## Data to process

(** [\d], within the first 256 code points. *)
Definition is_digit (c : ascii) : bool :=
  (48 <=? code c)%N && (code c <=? 57)%N.

(** [\s], within the first 256 code points. *)
Definition is_space (c : ascii) : bool :=
  let n := code c in
  ((9 <=? n)%N && (n <=? 13)%N) || ((28 <=? n)%N && (n <=? 32)%N)
  || (n =? 133)%N || (n =? 160)%N.

(** [[\s,]]. *)
Definition is_separator (c : ascii) : bool :=
  is_space c || Ascii.eqb c ",".

(** The longest prefix of [s] whose characters satisfy [p], and the rest:
    a greedy [p*]. *)
Fixpoint span (p : ascii -> bool) (s : string) : string * string :=
  match s with
  | EmptyString => (EmptyString, EmptyString)
  | String c r =>
      if p c then let '(a, b) := span p r in (String c a, b)
      else (EmptyString, s)
  end.

(** [(\d+)c]: a non-empty run of digits followed by the character [c].
    The run is followed by a non-digit, so giving digits back cannot help
    and the greedy run is the only candidate. *)
Definition digits_then (c : ascii) (s : string) : option (string * string) :=
  let '(ds, rest) := span is_digit s in
  match ds, rest with
  | String _ _, String c' rest' =>
      if Ascii.eqb c' c then Some (ds, rest') else None
  | _, _ => None
  end.

(** The optional years and days fields: [(\d+)c] followed by any number
    of [[\s,]], all of it optional. *)
Definition unit_field (c : ascii) (s : string) : option string * string :=
  match digits_then c s with
  | Some (ds, rest) => (Some ds, snd (span is_separator rest))
  | None => (None, s)
  end.

(** [(\d+(?:\.\d+)?)]: the seconds, with an optional fraction. *)
Definition seconds_field (s : string) : option string :=
  let '(ss, rest) := span is_digit s in
  match ss with
  | EmptyString => None
  | _ =>
      match rest with
      | String "." rest' =>
          match fst (span is_digit rest') with
          | EmptyString => Some ss
          | ff => Some (ss ++ "." ++ ff)
          end
      | _ => Some ss
      end
  end.
(** The state of a run: the entries of the queue directory, the files
    written to the output directory (oldest first), the [results] dict, and
    how many fetches and clock readings were made so far. *)
Record RunState := {
  queue_dir : list DirEntry;
  written : list (pystr * pystr);
  results : Results;
  fetches : nat;
  clock_reads : nat
}.

(** The outside world of a run: the network and the browser as they are at
    the k-th fetch, and the k-th reading of [datetime.now(timezone.utc)]. *)
Record Env := {
  world_at : nat -> World;
  now_at : nat -> datetime
}.

(** Computations that change the run state and may raise. *)
Definition M (A : Type) : Type := RunState -> result A * RunState.

Definition ret {A} (a : A) : M A := fun st => (Ok a, st).
Definition raise {A} (e : exn) : M A := fun st => (Raise e, st).
Definition lift {A} (r : result A) : M A := fun st => (r, st).
Definition mbind {A B} (m : M A) (f : A -> M B) : M B :=
  fun st =>
    match m st with
    | (Ok a, st') => f a st'
    | (Raise e, st') => (Raise e, st')
    end.
Definition modify (f : RunState -> RunState) : M unit :=
  fun st => (Ok tt, f st).

(** [try: body except Exception: handler] *)
Definition try_except (body : M unit) (handler : exn -> M unit) : M unit :=
  fun st =>
    match body st with
    | (Ok tt, st') => (Ok tt, st')
    | (Raise e, st') => handler e st'
    end.

Notation "x <-- m ;; k" := (mbind m (fun x => k))
  (at level 61, m at next level, right associativity).
Notation "m ;;; k" := (mbind m (fun _ => k))
  (at level 61, right associativity).

Definition with_results (f : Results -> Results) (st : RunState) : RunState :=
  {| queue_dir := queue_dir st; written := written st;
     results := f (results st);
     fetches := fetches st; clock_reads := clock_reads st |}.

(** [results["success"] += 1], [results["failed"] += 1],
    [results["files_processed"].append(name)] *)
Definition count_success : M unit :=
  modify (with_results (fun r =>
    {| n_success := S (n_success r); n_failed := n_failed r;
       files_processed := files_processed r |})).

Definition count_failed : M unit :=
  modify (with_results (fun r =>
    {| n_success := n_success r; n_failed := S (n_failed r);
       files_processed := files_processed r |})).

Definition append_processed (f : pystr) : M unit :=
  modify (with_results (fun r =>
    {| n_success := n_success r; n_failed := n_failed r;
       files_processed := files_processed r ++ [f] |})).

(** [queue_file.unlink()] *)
Definition unlink (f : pystr) : M unit :=
  modify (fun st =>
    {| queue_dir := filter (fun e => negb (str_eqb (name e) f)) (queue_dir st);
       written := written st; results := results st;
       fetches := fetches st; clock_reads := clock_reads st |}).

(** [output_path.write_text(full_content)] *)
Definition write_text (filename text : pystr) : M unit :=
  modify (fun st =>
    {| queue_dir := queue_dir st;
       written := written st ++ [(filename, text)];
       results := results st;
       fetches := fetches st; clock_reads := clock_reads st |}).

Section Runner.
Variable L : Library.
Variable E : Env.

(** [datetime.now(timezone.utc)] *)
Definition now : M datetime :=
  fun st =>
    (Ok (now_at E (clock_reads st)),
     {| queue_dir := queue_dir st; written := written st;
        results := results st;
        fetches := fetches st; clock_reads := S (clock_reads st) |}).

(** [fetch_url(url)], the k-th of the run. *)
Definition run_fetch_url (url : pystr) : M FetchOutcome :=
  fun st =>
    (fst (fetch_url L (world_at E (fetches st)) url),
     {| queue_dir := queue_dir st; written := written st;
        results := results st;
        fetches := S (fetches st); clock_reads := clock_reads st |}).

(** [write_output] (lines 454-485); the output directory is writable. *)
Definition write_output (url title content : pystr) (note : pyval)
           (timestamp : datetime) : M pystr :=
  file <-- lift (output_file L url title content note timestamp) ;;
  write_text (fst file) (snd file) ;;;
  ret (fst file).

(** The body of the loop of lines 519-551 for the item of index [i].
    A [url] that is not a text makes [re.search] of line 115 raise. *)
Definition process_item (i : nat) (item : QueueItem) : M unit :=
  let url := url item in
  let note := note item in
  if negb (truthy url) then ret tt
  else
    match url with
    | PStr url =>
        fetch_result <-- run_fetch_url url ;;
        if success fetch_result then
          timestamp <-- now ;;
          let timestamp :=
            if (0 <? i)%nat then add_seconds timestamp (Z.of_nat i)
            else timestamp in
          write_output url (title fetch_result) (content fetch_result)
                       note timestamp ;;;
          count_success
        else count_failed
    | _ => raise (TypeError "expected string or bytes-like object")
    end.

(** [for i, item in enumerate(urls)], from index [i] on. *)
Fixpoint process_items (i : nat) (urls : list QueueItem) : M unit :=
  match urls with
  | [] => ret tt
  | item :: urls' => process_item i item ;;; process_items (S i) urls'
  end.

(** The body of the loop of lines 505-560 for one queue file. *)
Definition process_file (queue_file : DirEntry) : M unit :=
  try_except
    (content <-- lift (read_text queue_file) ;;
     urls <-- lift (parse_input_file L content) ;;
     match urls with
     | [] => count_failed
     | _ :: _ =>
         process_items 0 urls ;;;
         unlink (name queue_file) ;;;
         append_processed (name queue_file)
     end)
    (fun _ => count_failed).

## What you will do
Retype exactly the span of lines from the one with "Definition M (A" through the one with "(fun x => k))"; include both ends and omit the rest of the material.

## Task response
Definition M (A : Type) : Type := RunState -> result A * RunState.

Definition ret {A} (a : A) : M A := fun st => (Ok a, st).
Definition raise {A} (e : exn) : M A := fun st => (Raise e, st).
Definition lift {A} (r : result A) : M A := fun st => (r, st).
Definition mbind {A B} (m : M A) (f : A -> M B) : M B :=
  fun st =>
    match m st with
    | (Ok a, st') => f a st'
    | (Raise e, st') => (Raise e, st')
    end.
Definition modify (f : RunState -> RunState) : M unit :=
  fun st => (Ok tt, f st).

(** [try: body except Exception: handler] *)
Definition try_except (body : M unit) (handler : exn -> M unit) : M unit :=
  fun st =>
    match body st with
    | (Ok tt, st') => (Ok tt, st')
    | (Raise e, st') => handler e st'
    end.

Notation "x <-- m ;; k" := (mbind m (fun x => k))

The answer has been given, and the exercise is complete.